Le gang avait notamment commis un hold-up au Crédit Lyonnais de Toulouse en juin 1969 (20 000 francs) et l'agression la plus rapide de l'année contre un transporteur de fonds, qui leur rapporta 360 000 francs. Vignal avait entreposé un arsenal impressionnant dans trois voitures, prêt à tirer si la police intervenait. À Toulouse, un complice avait dérobé un pistolet-mitrailleur et six pistolets automatiques à la poudrerie nationale. À Bordeaux, ils avaient forcé plusieurs coffres-forts, notamment au supermarché Arago à Pessac (26 000 francs) et tenté d'ouvrir celui du bowling de Mérignac.
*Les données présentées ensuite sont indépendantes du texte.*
(* ===== verification/DataPipe.v ===== *)
(** * Data pipes

    [src/kernel/lib/magenta/data_pipe.cpp]: a ring buffer in a VM object between a
    producer and a consumer, each with a cursor and a state tracker.  An end copies
    from or to user memory, or maps the buffer and reports how much it used in a
    second call.

    The VM object is the list of its bytes, [None] once the pipe dropped it; a use
    of the dropped object makes the operation [None], like a failed assertion.
    What the copies and the mappings of the VM system return are arguments:
    [copied] is the status and the number of bytes of [WriteUser] or [ReadUser],
    [mapped] the status and the address of [MapObject].  [regions] are the mappings
    of the buffer that exist, by address space and address. *)

From stdpp Require Import base tactics numbers list.
From Stdlib Require Import ZArith.
From S2P Require Import Prelude Sync StateTracker.
#[local] Open Scope Z_scope.

Module DataPipe.
Import StateTracker.

Definition kMaxDataPipeCapacity : Z := 256 * 1024 * 1024.
Definition PAGE_SIZE : Z := 4096.
Definition ROUNDUP (a b : Z) : Z := u64 ((a + (b - 1)) / b * b).

Record EndPoint := mk_ep {
  alive : bool; cursor : Z; vad_start : Z; expected : Z; aspace : option nat; state_tracker : StateTracker }.

Record DataPipe := mk_dp {
  capacity_ : Z; producer_ : EndPoint; consumer_ : EndPoint; vmo_ : option (list Z); free_space_ : Z; regions : list (nat * Z) }.

Definition set_tracker (e : EndPoint) (tr : StateTracker) : EndPoint :=
  mk_ep (alive e) (cursor e) (vad_start e) (expected e) (aspace e) tr.
Definition set_cursor (e : EndPoint) (x : Z) : EndPoint :=
  mk_ep (alive e) x (vad_start e) (expected e) (aspace e) (state_tracker e).
Definition set_expected (e : EndPoint) (x : Z) : EndPoint :=
  mk_ep (alive e) (cursor e) (vad_start e) x (aspace e) (state_tracker e).
Definition set_mapping (e : EndPoint) (v : Z) (a : option nat) : EndPoint :=
  mk_ep (alive e) (cursor e) v (expected e) a (state_tracker e).
Definition set_dead (e : EndPoint) : EndPoint :=
  mk_ep false (cursor e) (vad_start e) (expected e) (aspace e) (state_tracker e).

Definition set_producer (p : DataPipe) (e : EndPoint) : DataPipe :=
  mk_dp (capacity_ p) e (consumer_ p) (vmo_ p) (free_space_ p) (regions p).
Definition set_consumer (p : DataPipe) (e : EndPoint) : DataPipe :=
  mk_dp (capacity_ p) (producer_ p) e (vmo_ p) (free_space_ p) (regions p).
Definition set_vmo (p : DataPipe) (v : option (list Z)) : DataPipe :=
  mk_dp (capacity_ p) (producer_ p) (consumer_ p) v (free_space_ p) (regions p).
Definition set_free (p : DataPipe) (n : Z) : DataPipe :=
  mk_dp (capacity_ p) (producer_ p) (consumer_ p) (vmo_ p) n (regions p).
Definition set_regions (p : DataPipe) (r : list (nat * Z)) : DataPipe :=
  mk_dp (capacity_ p) (producer_ p) (consumer_ p) (vmo_ p) (free_space_ p) r.

(** [vmo_->size()]. *)
Definition vmo_size (p : DataPipe) : option Z := zlen <$> vmo_ p.

Definition new_data_pipe (capacity : Z) : DataPipe :=
  let ep st := mk_ep true 0 0 0 None (mk_tracker true [] st) in
  mk_dp capacity (ep (mk_signals MX_SIGNAL_WRITABLE (Z.lor MX_SIGNAL_WRITABLE MX_SIGNAL_PEER_CLOSED)))
    (ep (mk_signals 0 (Z.lor MX_SIGNAL_READABLE MX_SIGNAL_PEER_CLOSED))) None 0 [].

(** [created] says whether [VmObject::Create] returns an object. *)
Definition Init (p : DataPipe) (created : bool) : bool * DataPipe :=
  if capacity_ p >? kMaxDataPipeCapacity then (false, p) else
  if negb created then (false, p) else
  let n := ROUNDUP (capacity_ p) PAGE_SIZE in
  (true, set_free (set_vmo p (Some (replicate (Z.to_nat n) 0))) n).

(** [Create], with the allocations of the pipe and the two dispatchers. *)
Definition Create (m : mem) (capacity : Z) (created : bool) : Z * option DataPipe * mem :=
  let '(ok, m1) := alloc m in
  if negb ok then (ERR_NO_MEMORY, None, m1) else
  let '(ok, p) := Init (new_data_pipe capacity) created in
  if negb ok then (ERR_NO_MEMORY, None, m1) else
  let '(ok, m2) := alloc m1 in
  if negb ok then (ERR_NO_MEMORY, None, m2) else
  let '(ok, m3) := alloc m2 in
  if negb ok then (ERR_NO_MEMORY, None, m3) else (NO_ERROR, Some p, m3).

Definition ComputeSize (p : DataPipe) (from to requested : Z) : option Z :=
  available ← (if to <=? from then n ← vmo_size p; Some (u64 (n - from)) else Some (u64 (to - from)));
  Some (if requested <=? available then requested else available).

(** The mapping of [MapVMOIfNeeded]: the status, the end point and the regions. *)
Definition MapVMOIfNeeded (p : DataPipe) (ep : EndPoint) (asp : nat) (mapped : Z * Z) : option (Z * EndPoint * list (nat * Z)) :=
  _ ← vmo_ p;
  let '(ep1, r1) :=
    match aspace ep with
    | Some a => if bool_decide (a ≠ asp) then (set_mapping ep (vad_start ep) None, filter (λ r, r ≠ (a, vad_start ep)) (regions p))
                else (ep, regions p)
    | None => (ep, regions p)
    end in
  if mapped.1 <? 0 then Some (mapped.1, ep1, r1)
  else Some (NO_ERROR, set_mapping ep1 mapped.2 (Some asp), (asp, mapped.2) :: r1).

Section pipe.
Context {S : Type} `{StateObserver S}.

Definition update_producer (s : S) (c : nat) (p : DataPipe) (a b d e : Z) : option (S * DataPipe) :=
  '(s1, tr) ← UpdateState s c (state_tracker (producer_ p)) a b d e; Some (s1, set_producer p (set_tracker (producer_ p) tr)).
Definition update_consumer (s : S) (c : nat) (p : DataPipe) (a b d e : Z) : option (S * DataPipe) :=
  '(s1, tr) ← UpdateState s c (state_tracker (consumer_ p)) a b d e; Some (s1, set_consumer p (set_tracker (consumer_ p) tr)).

Definition UpdateSignals (s : S) (c : nat) (p : DataPipe) : option (S * DataPipe) :=
  if free_space_ p =? 0 then
    '(s1, p1) ← update_producer s c p 0 MX_SIGNAL_WRITABLE 0 0;
    update_consumer s1 c p1 MX_SIGNAL_READABLE 0 0 0
  else
    n ← vmo_size p;
    if free_space_ p =? n then
      '(s1, p1) ← update_producer s c p MX_SIGNAL_WRITABLE 0 0 0;
      update_consumer s1 c p1 0 MX_SIGNAL_READABLE 0 (if alive (producer_ p1) then 0 else MX_SIGNAL_READABLE)
    else
      '(s1, p1) ← update_producer s c p MX_SIGNAL_WRITABLE 0 0 0;
      update_consumer s1 c p1 MX_SIGNAL_READABLE 0 0 0.

(** The cursor past [n] bytes, back to the start at the end of the buffer. *)
Definition advance (p : DataPipe) (x n : Z) : option Z :=
  size ← vmo_size p; Some (if u64 (x + n) =? size then 0 else u64 (x + n)).

(** The end of a write: the common tail of the two ways to write. *)
Definition finish_write (s : S) (c : nat) (p : DataPipe) (written : Z) : option (S * DataPipe) :=
  x ← advance p (cursor (producer_ p)) written;
  UpdateSignals s c (set_free (set_producer p (set_cursor (producer_ p) x)) (u64 (free_space_ p - written))).

Definition finish_read (s : S) (c : nat) (p : DataPipe) (read : Z) : option (S * DataPipe) :=
  x ← advance p (cursor (consumer_ p)) read;
  UpdateSignals s c (set_free (set_consumer p (set_cursor (consumer_ p) x)) (u64 (free_space_ p + read))).

(** The status and [*requested] at the end. *)
Definition ProducerWriteFromUser (s : S) (c : nat) (p : DataPipe) (bytes : list Z) (requested : Z) (copied : Z * Z)
  : option (Z * Z * S * DataPipe) :=
  if requested =? 0 then Some (ERR_INVALID_ARGS, requested, s, p) else
  if negb (expected (producer_ p) =? 0) then Some (ERR_BUSY, requested, s, p) else
  if negb (alive (consumer_ p)) then Some (ERR_CHANNEL_CLOSED, requested, s, p) else
  if free_space_ p =? 0 then Some (ERR_NOT_READY, requested, s, p) else
  req ← ComputeSize p (cursor (producer_ p)) (cursor (consumer_ p)) requested;
  v ← vmo_ p;
  v1 ← write_at (cursor (producer_ p)) (take (Z.to_nat copied.2) bytes) v;
  let p1 := set_vmo p (Some v1) in
  if copied.1 <? 0 then Some (copied.1, req, s, p1) else
  '(s1, p2) ← finish_write s c p1 copied.2;
  Some (NO_ERROR, copied.2, s1, p2).

(** The status, [*requested] and, on success, the address. *)
Definition ProducerWriteBegin (p : DataPipe) (asp : nat) (requested : Z) (mapped : Z * Z) : option (Z * Z * option Z * DataPipe) :=
  if requested =? 0 then Some (ERR_INVALID_ARGS, requested, None, p) else
  if negb (expected (producer_ p) =? 0) then Some (ERR_BUSY, requested, None, p) else
  if negb (alive (consumer_ p)) then Some (ERR_CHANNEL_CLOSED, requested, None, p) else
  if free_space_ p =? 0 then Some (ERR_NOT_READY, requested, None, p) else
  '(status, ep, r) ← MapVMOIfNeeded p (producer_ p) asp mapped;
  let p1 := set_regions (set_producer p ep) r in
  if status <? 0 then Some (status, requested, None, p1) else
  req ← ComputeSize p1 (cursor ep) (cursor (consumer_ p1)) requested;
  Some (NO_ERROR, req, Some (vad_start ep + cursor ep), set_producer p1 (set_expected ep req)).

Definition ProducerWriteEnd (s : S) (c : nat) (p : DataPipe) (written : Z) : option (Z * S * DataPipe) :=
  if expected (producer_ p) =? 0 then Some (ERR_BAD_STATE, s, p) else
  if written >? expected (producer_ p) then Some (ERR_INVALID_ARGS, s, p) else
  '(s1, p1) ← finish_write s c (set_producer p (set_expected (producer_ p) 0)) written;
  Some (NO_ERROR, s1, p1).

(** The status, [*requested] and the bytes copied out. *)
Definition ConsumerReadFromUser (s : S) (c : nat) (p : DataPipe) (requested : Z) (copied : Z * Z)
  : option (Z * Z * list Z * S * DataPipe) :=
  if requested =? 0 then Some (ERR_INVALID_ARGS, requested, [], s, p) else
  if negb (expected (consumer_ p) =? 0) then Some (ERR_BUSY, requested, [], s, p) else
  n ← vmo_size p;
  if free_space_ p =? n then Some (ERR_NOT_READY, requested, [], s, p) else
  req ← ComputeSize p (cursor (consumer_ p)) (cursor (producer_ p)) requested;
  v ← vmo_ p;
  out ← read_at (cursor (consumer_ p)) copied.2 v;
  if copied.1 <? 0 then Some (copied.1, req, out, s, p) else
  '(s1, p1) ← finish_read s c p copied.2;
  Some (NO_ERROR, copied.2, out, s1, p1).

Definition ConsumerReadBegin (p : DataPipe) (asp : nat) (requested : Z) (mapped : Z * Z) : option (Z * Z * option Z * DataPipe) :=
  if requested =? 0 then Some (ERR_INVALID_ARGS, requested, None, p) else
  if negb (expected (consumer_ p) =? 0) then Some (ERR_BUSY, requested, None, p) else
  n ← vmo_size p;
  if free_space_ p =? n then Some (ERR_NOT_READY, requested, None, p) else
  '(status, ep, r) ← MapVMOIfNeeded p (consumer_ p) asp mapped;
  let p1 := set_regions (set_consumer p ep) r in
  if status <? 0 then Some (status, requested, None, p1) else
  req ← ComputeSize p1 (cursor ep) (cursor (producer_ p1)) requested;
  Some (NO_ERROR, req, Some (vad_start ep + cursor ep), set_consumer p1 (set_expected ep req)).

Definition ConsumerReadEnd (s : S) (c : nat) (p : DataPipe) (read : Z) : option (Z * S * DataPipe) :=
  if expected (consumer_ p) =? 0 then Some (ERR_BAD_STATE, s, p) else
  if read >? expected (consumer_ p) then Some (ERR_INVALID_ARGS, s, p) else
  '(s1, p1) ← finish_read s c (set_consumer p (set_expected (consumer_ p) 0)) read;
  Some (NO_ERROR, s1, p1).

(** Freeing the mapping of an end point that is destroyed. *)
Definition free_mapping (ep : EndPoint) (r : list (nat * Z)) : EndPoint * list (nat * Z) :=
  match aspace ep with
  | Some a => (set_mapping ep (vad_start ep) None, filter (λ x, x ≠ (a, vad_start ep)) r)
  | None => (ep, r)
  end.

Definition OnProducerDestruction (s : S) (c : nat) (p : DataPipe) : option (S * DataPipe) :=
  let '(ep, r) := free_mapping (set_dead (producer_ p)) (regions p) in
  let p1 := set_regions (set_producer p ep) r in
  if alive (consumer_ p1) then
    n ← vmo_size p1;
    let is_empty := free_space_ p1 =? n in
    '(s1, p2) ← update_consumer s c p1 MX_SIGNAL_PEER_CLOSED 0 0 (if is_empty then MX_SIGNAL_READABLE else 0);
    Some (s1, if is_empty then set_vmo p2 None else p2)
  else Some (s, p1).

Definition OnConsumerDestruction (s : S) (c : nat) (p : DataPipe) : option (S * DataPipe) :=
  let '(ep, r) := free_mapping (set_dead (consumer_ p)) (regions p) in
  let p1 := set_regions (set_vmo (set_consumer p ep) None) r in
  if alive (producer_ p1) then
    update_producer s c p1 MX_SIGNAL_PEER_CLOSED MX_SIGNAL_WRITABLE 0 MX_SIGNAL_WRITABLE
  else Some (s, p1).

End pipe.
End DataPipe.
Les dessous d'une affaire qui interroge

L'affaire Vignal a suscité un débat sur la reconversion des footballeurs professionnels. Un joueur toulousain anonyme a déclaré : « Son cas illustre parfaitement l'imprévoyance structurale de notre football professionnel. » En réponse, M. Pujolle, président du Groupement des clubs professionnels, a défendu les dispositifs existants : tests d'orientation, caisse de financement des études, et pécule de fin de carrière. Il a cité des exemples de reconversion réussie, comme Abbes devenu ingénieur électronique ou Carra coiffeur pour dames.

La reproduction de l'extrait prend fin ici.